## Exercise prompt
The lines to reproduce run from the first one below to the line containing "[EpaxosOrder] is about", both included. Reproduce them exactly and nothing else.

## Given entries
════════

(* ===== verification/EpaxosSteps.v ===== *)
(** * EpaxosSteps: what the runs of a cluster execute

    [EpaxosOrder] is about one call of [apply], from a calm state.  Here the
    handlers of [EpaxosCore] and [EpaxosRecovery] are shown to leave the marks of
    the search, the executed prefixes and the executed components alone, and to
    mark nothing [EXECUTED] ([touch]), so that every state a run of a cluster
    reaches is calm, and every step of a run executes components in the order of
    their dependencies ([execution_order]). *)
From stdpp Require Import gmap strings list fin_maps fin_sets sorting relations.
From Stdlib Require Import Lia.
From S2P Require Import Prelude State ReplicaSet Defs Transport Epaxos EpaxosCore EpaxosRecovery EpaxosExecute EpaxosOrder EpaxosReplica.

Module EpaxosSteps.
Import Epaxos EpaxosCore EpaxosRecovery EpaxosExecute EpaxosOrder EpaxosReplica.
Section Steps.
Context {SM : StateMachine}.

(** ** What a handler does to the marks

    It creates instances without marks, or replaces an instance by such a one;
    another instance keeps its marks, and does not become [EXECUTED]. *)
Definition unmarked (y : Instance) : Prop := Index y = 0 ∧ onStack y = false ∧ Status y ≠ EXECUTED.
Definition mark_kept (x y : Instance) : Prop :=
  Index y = Index x ∧ onStack y = onStack x ∧ (Status y = EXECUTED → Status x = EXECUTED).

Definition touch (c0 c : core) : Prop :=
  executedUpTo c = executedUpTo c0 ∧ components c = components c0 ∧
  ∀ v y, instanceSpace c !! v = Some y → unmarked y ∨ ∃ x, instanceSpace c0 !! v = Some x ∧ mark_kept x y.

Lemma touch_refl c : touch c c.
Proof. split_and!; [done..|]. intros v y Hy. right. by exists y. Qed.

Lemma mark_trans x y z : mark_kept x y → mark_kept y z → mark_kept x z.
Proof. intros (E1 & E2 & E3) (F1 & F2 & F3). split_and!; [congruence..|auto]. Qed.

Lemma unmarked_kept x y : unmarked x → mark_kept x y → unmarked y.
Proof. intros (E1 & E2 & E3) (F1 & F2 & F3). split_and!; [congruence..|auto]. Qed.

Lemma touch_upd c0 c v f : (∀ x, mark_kept x (f x)) → touch c0 c → touch c0 (upd v f c).
Proof.
  intros Hf (H1 & H2 & H3). split_and!; [done..|]. intros u y. cbn. rewrite lookup_alter. case_decide as Hu; [|by apply H3].
  subst u. destruct (instanceSpace c !! v) as [x|] eqn:Hx; [|done]. cbn. intros [= <-].
  destruct (H3 v x Hx) as [?|(x0 & Hx0 & ?)]; [left; by eapply unmarked_kept|right]. exists x0. split; [done|]. by eapply mark_trans.
Qed.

════════

## Answer
(* ===== verification/EpaxosSteps.v ===== *)
(** * EpaxosSteps: what the runs of a cluster execute

    [EpaxosOrder] is about one call of [apply], from a calm state.  Here the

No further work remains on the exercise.